Il viaggio è stato per secoli la spinta per eccellenza a conoscere sé stessi e gli altri. Al termine di ogni viaggio ci sentiamo un po’ cambiati, anche se è stato di breve durata.

Questi meccanismi si ripropongono da tempo immemore nella nostra tradizione e nella nostra cultura. Se ci pensiamo, la razza umana ha letteralmente mosso i primi passi nel mondo per spostarsi in cerca di cibo e di luoghi più sicuri.

E così anche le storie che ci siamo tramandati hanno trovato il proprio terreno fertile nella narrazione del viaggio.

Il viaggio è spostamento, sia fisico che mentale e così dovranno viverlo i nostri personaggi, nessuno escluso.

Se guardiamo alla tradizione letteraria gli scrittori hanno sempre trovato sfogo nello spostamento della psiche e nell’irrequietezza delle idee il volto dei loro personaggi. Non hanno risparmiato neppure sé stessi o chi ne faceva le veci nei loro racconti.

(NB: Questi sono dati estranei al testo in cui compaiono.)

(** * Registrant-count spreadsheet converter: [convert_xls_to_csv.py]

    A shallow embedding of the tabular extractor
    ([_norm_cell], [_find_precinct_no_header], [_clean_int_series],
    [extract_sheet], [extract_all_sheets]) together with the parts of
    Python's [str]/[re] and of pandas that these functions rely on.

    Conventions.
    - A Python [str] is a Rocq [string]; a character is a code point
      below 256 (the Latin-1 range), classified as CPython classifies it.
    - pandas is modelled with the behaviour of the 2.x series (the one
      that introduced [DataFrame.map]): cells are dynamically typed
      objects, a [Series] is a list of (label, value) pairs, building a
      frame from a dict of Series aligns them on the sorted union of
      their labels, and [astype(str)] turns a missing value into text.
    - An exception is an explicit [Raise] result. *)

From Stdlib Require Import String Ascii List ZArith NArith Bool Arith Lia.
From Stdlib Require Import DecimalString DecimalPos Sorted.
From Stdlib Require DecimalFacts.
Import ListNotations.

Open Scope string_scope.
Open Scope list_scope.

(* ------------------------------------------------------------------ *)
(** ** Exceptions *)

Inductive exn : Type :=
| ValueError (msg : string)
| OverflowError (msg : string).

Inductive result (A : Type) : Type :=
| Ok (a : A)
| Raise (e : exn).

Arguments Ok {A} a.
Arguments Raise {A} e.

Definition bind {A B : Type} (m : result A) (k : A -> result B) : result B :=
  match m with
  | Ok a => k a
  | Raise e => Raise e
  end.

Notation "x <- m ;; k" := (bind m (fun x => k))
  (at level 61, m at next level, right associativity).
Notation "' p <- m ;; k" := (bind m (fun x => let p := x in k))
  (at level 61, p pattern, m at next level, right associativity).

Fixpoint mapM {A B : Type} (f : A -> result B) (l : list A) : result (list B) :=
  match l with
  | [] => Ok []
  | a :: l' => b <- f a ;; bs <- mapM f l' ;; Ok (b :: bs)
  end.

(* ------------------------------------------------------------------ *)
(** ** Python text primitives *)

Module Py.

(** Code point of a character. *)
Definition cp (c : ascii) : N := N_of_ascii c.

Definition between (lo hi n : N) : bool := ((lo <=? n) && (n <=? hi))%N.

(** [str.isspace] / the [\s] class of a [str] pattern. *)
Definition isspace (c : ascii) : bool :=
  let n := cp c in
  between 9 13 n || between 28 32 n || (n =? 133)%N || (n =? 160)%N.

(** The [\d] class: decimal digits (only 0-9 below 256). *)
Definition isdigit (c : ascii) : bool := between 48 57 (cp c).

(** The [\w] class: alphanumerics and the underscore. *)
Definition isword (c : ascii) : bool :=
  let n := cp c in
  between 48 57 n || between 65 90 n || between 97 122 n || (n =? 95)%N
  || (n =? 170)%N || (n =? 178)%N || (n =? 179)%N || (n =? 181)%N
  || (n =? 185)%N || (n =? 186)%N || between 188 190 n
  || between 192 214 n || between 216 246 n || between 248 255 n.

(** Lower-casing of the ASCII letters, as [re.I] applies it to a
    pattern letter and to the subject character. *)
Definition lower (c : ascii) : ascii :=
  if between 65 90 (cp c) then ascii_of_N (cp c + 32) else c.

Definition is_empty (s : string) : bool :=
  match s with EmptyString => true | String _ _ => false end.

Fixpoint lstrip (s : string) : string :=
  match s with
  | EmptyString => EmptyString
  | String c s' => if isspace c then lstrip s' else s
  end.

Fixpoint rstrip (s : string) : string :=
  match s with
  | EmptyString => EmptyString
  | String c s' =>
      let t := rstrip s' in
      if isspace c && is_empty t then EmptyString else String c t
  end.

(** [s.strip()] *)
Definition strip (s : string) : string := rstrip (lstrip s).

(** [re.sub(r"\s+", " ", s)]: every maximal run of whitespace becomes
    one space; [in_run] records that the previous character was
    whitespace. *)
Fixpoint sub_ws_run (in_run : bool) (s : string) : string :=
  match s with
  | EmptyString => EmptyString
  | String c s' =>
      if isspace c
      then if in_run then sub_ws_run true s'
           else String " " (sub_ws_run true s')
      else String c (sub_ws_run false s')
  end.

Definition sub_ws (s : string) : string := sub_ws_run false s.

(** Removal of every character outside a class:
    [re.sub("[^...]", "", s)]. *)
Fixpoint keep (p : ascii -> bool) (s : string) : string :=
  match s with
  | EmptyString => EmptyString
  | String c s' => if p c then String c (keep p s') else keep p s'
  end.

(** *** Regular expressions

    The fragment of [re] used by the header pattern, matched by
    backtracking with a continuation.  [prev] is the character before
    the current position, needed by [\b]. *)
Inductive regex : Type :=
| Eps
| Chr (p : ascii -> bool)
| Bnd
| Cat (r1 r2 : regex)
| Alt (r1 r2 : regex)
| Opt (r : regex)
| StarC (p : ascii -> bool).

Definition word_at (c : option ascii) : bool :=
  match c with Some a => isword a | None => false end.

Definition next_char (s : string) : option ascii :=
  match s with String c _ => Some c | EmptyString => None end.

Fixpoint star_class (p : ascii -> bool) (prev : option ascii) (s : string)
         (k : option ascii -> string -> bool) : bool :=
  match s with
  | String c s' =>
      if p c then star_class p (Some c) s' k || k prev s else k prev s
  | EmptyString => k prev s
  end.

Fixpoint match_here (r : regex) (prev : option ascii) (s : string)
         (k : option ascii -> string -> bool) : bool :=
  match r with
  | Eps => k prev s
  | Chr p =>
      match s with
      | String c s' => p c && k (Some c) s'
      | EmptyString => false
      end
  | Bnd => xorb (word_at prev) (word_at (next_char s)) && k prev s
  | Cat r1 r2 => match_here r1 prev s (fun prev' s' => match_here r2 prev' s' k)
  | Alt r1 r2 => match_here r1 prev s k || match_here r2 prev s k
  | Opt r1 => match_here r1 prev s k || k prev s
  | StarC p => star_class p prev s k
  end.

Definition accept (_ : option ascii) (_ : string) : bool := true.

Fixpoint search_from (r : regex) (prev : option ascii) (s : string) : bool :=
  match_here r prev s accept
  || match s with
     | String c s' => search_from r (Some c) s'
     | EmptyString => false
     end.

(** [bool(pattern.search(s))] *)
Definition search (r : regex) (s : string) : bool := search_from r None s.

(** A pattern letter under [re.I]. *)
Definition ichr (a : ascii) : regex :=
  Chr (fun c => Ascii.eqb (lower c) (lower a)).

(** A literal character that has no case. *)
Definition chr (a : ascii) : regex := Chr (Ascii.eqb a).

(** A literal word under [re.I]. *)
Fixpoint iword (w : string) : regex :=
  match w with
  | EmptyString => Eps
  | String a w' => Cat (ichr a) (iword w')
  end.

(** [int(t)] for a text [t] over the digits and the minus sign, the
    only characters the numeric cleaning leaves: an optional leading
    minus followed by one or more digits; anything else is the
    ValueError of [int].  CPython (3.11 and later, and the security
    releases of the earlier versions) also refuses, with a ValueError
    of its own, to convert a run of more than 4300 digits, the default
    of [sys.get_int_max_str_digits()]; it counts the digits before it
    looks at what follows them. *)
Inductive int_parse : Type :=
| Parsed (z : Z)
| Invalid
| TooLong (digits : nat).

Definition max_str_digits : Z := 4300.

(** The number of digits at the head of a text. *)
Fixpoint digit_run (s : string) : nat :=
  match s with
  | EmptyString => 0
  | String c s' => if isdigit c then S (digit_run s') else 0
  end.

Fixpoint digits_val (acc : Z) (s : string) : option Z :=
  match s with
  | EmptyString => Some acc
  | String c s' =>
      if isdigit c
      then digits_val (10 * acc + (Z.of_N (cp c) - 48)) s'
      else None
  end.

Definition unsigned_literal (s : string) : int_parse :=
  if (max_str_digits <? Z.of_nat (digit_run s))%Z then TooLong (digit_run s)
  else if is_empty s then Invalid
  else match digits_val 0 s with
       | Some z => Parsed z
       | None => Invalid
       end.

Definition int_literal (t : string) : int_parse :=
  match t with
  | String "-" d =>
      match unsigned_literal d with
      | Parsed z => Parsed (- z)
      | other => other
      end
  | _ => unsigned_literal t
  end.

(** [str(z)] for an integer. *)
Definition str_of_int (z : Z) : string := NilEmpty.string_of_int (Z.to_int z).

(** The message of the ValueError that [int(t)] raises. *)
Definition int_error (t : string) (digits : option nat) : string :=
  match digits with
  | None => "invalid literal for int() with base 10: '" ++ t ++ "'"
  | Some n =>
      "Exceeds the limit (4300 digits) for integer string conversion: value has "
        ++ str_of_int (Z.of_nat n)
        ++ " digits; use sys.set_int_max_str_digits() to increase the limit"
  end.

End Py.

(* ------------------------------------------------------------------ *)
(** ** pandas objects *)

Module Pd.

(** A cell of an object column: the float [nan], [pd.NA], a [str] or
    an integer. *)
Inductive value : Type :=
| NaN
| NA
| Str (s : string)
| Int (z : Z).

(** [pd.isna(x)] *)
Definition isna (x : value) : bool :=
  match x with
  | NaN | NA => true
  | Str _ | Int _ => false
  end.

Definition notna (x : value) : bool := negb (isna x).

(** [str(x)] *)
Definition str (x : value) : string :=
  match x with
  | NaN => "nan"
  | NA => "<NA>"
  | Str s => s
  | Int z => Py.str_of_int z
  end.

(** [x == t] for a text [t], as [Series.eq] evaluates it cell by cell. *)
Definition eq_text (x : value) (t : string) : bool :=
  match x with
  | Str s => String.eqb s t
  | _ => false
  end.

(** A Series: values with their index labels, in order. *)
Definition Series : Type := list (nat * value).

Definition index (s : Series) : list nat := map fst s.

(** [pd.Series(values)]: a fresh [RangeIndex] starting at 0. *)
Definition Series_of_list (vs : list value) : Series :=
  combine (seq 0 (length vs)) vs.

(** [s.map(f)] *)
Definition Series_map (f : value -> value) (s : Series) : Series :=
  map (fun lv => (fst lv, f (snd lv))) s.

(** Value at a label, if the label is in the index. *)
Fixpoint loc (l : nat) (s : Series) : option value :=
  match s with
  | [] => None
  | (l', v) :: s' => if Nat.eqb l l' then Some v else loc l s'
  end.

(** [Index.union]: the sorted union of two sorted indexes. *)
Fixpoint insert_label (l : nat) (idx : list nat) : list nat :=
  match idx with
  | [] => [l]
  | l' :: idx' =>
      if Nat.ltb l l' then l :: idx
      else if Nat.eqb l l' then idx
      else l' :: insert_label l idx'
  end.

Definition union (i1 i2 : list nat) : list nat :=
  fold_right insert_label i1 i2.

Definition union_indexes (idxs : list (list nat)) : list nat :=
  match idxs with
  | [] => []
  | i :: rest => fold_left union rest i
  end.

(** [s.reindex(idx)]: labels absent from [s] are filled with [nan]. *)
Definition at_label (s : Series) (l : nat) : value :=
  match loc l s with
  | Some v => v
  | None => NaN
  end.

(** A headerless sheet as [read_excel(..., header=None, dtype=str)]
    returns it: [shape1] integer-labelled columns, rows labelled by a
    [RangeIndex]. *)
Record Sheet : Type := mkSheet {
  shape1 : nat;
  body : list (list value)
}.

Pensiamo anche solo a Goethe, che ha addirittura creato un saggio indipendente chiamato appunto “Viaggio in Italia” in cui ha enunciato le meraviglie dell’Italia e ha permesso di condividere una parte della sua esperienza personale e come questo si sia poi riflettuto nelle sue opere.

Particolarmente impressa mi è stata la narrazione di una vicenda raccontata da Isabèl Allende nel suo libro autobiografico “La Somma dei Giorni”.

In un passaggio l’autrice parla del periodo della sua carriera in cui è stata vittima del noto “blocco dello scrittore”, e di come confidandolo alla sua amica lei le abbia semplicemente risposto che il blocco dello scrittore non esiste, ma che invece aveva solo “seccato il pozzo”. L’unico modo di riempirlo era infatti: viaggiare!

Inutile dire che tale esperienza si è rivelata davvero utile e che ha portato ad una nuova e feconda fase creativa della scrittrice.

il viaggio dello scrittoreCerto, mi direte voi, pochi hanno la fortuna di avere tempo sufficiente e tasche abbastanza profonde per affrontare un “grand tour ispirante”. Ma la lunghezza del viaggio non deve pregiudicarne la significatività. Così come la lunghezza di un racconto non misura la sua incisività.

Esperienze di viaggi lunghi continenti come anche gite mordi e fuggi devono quindi essere sempre motivo di rivalutazione e riconsiderazione di quello che si conosce e si è, perché solo ponendosi domande si può riuscire a crescere, e crescendo a scrivere da ciò che si è vissuto.

Voi cosa ne pensate? Un viaggio è davvero la soluzione in questi casi? Raccontatemi la vostra esperienza!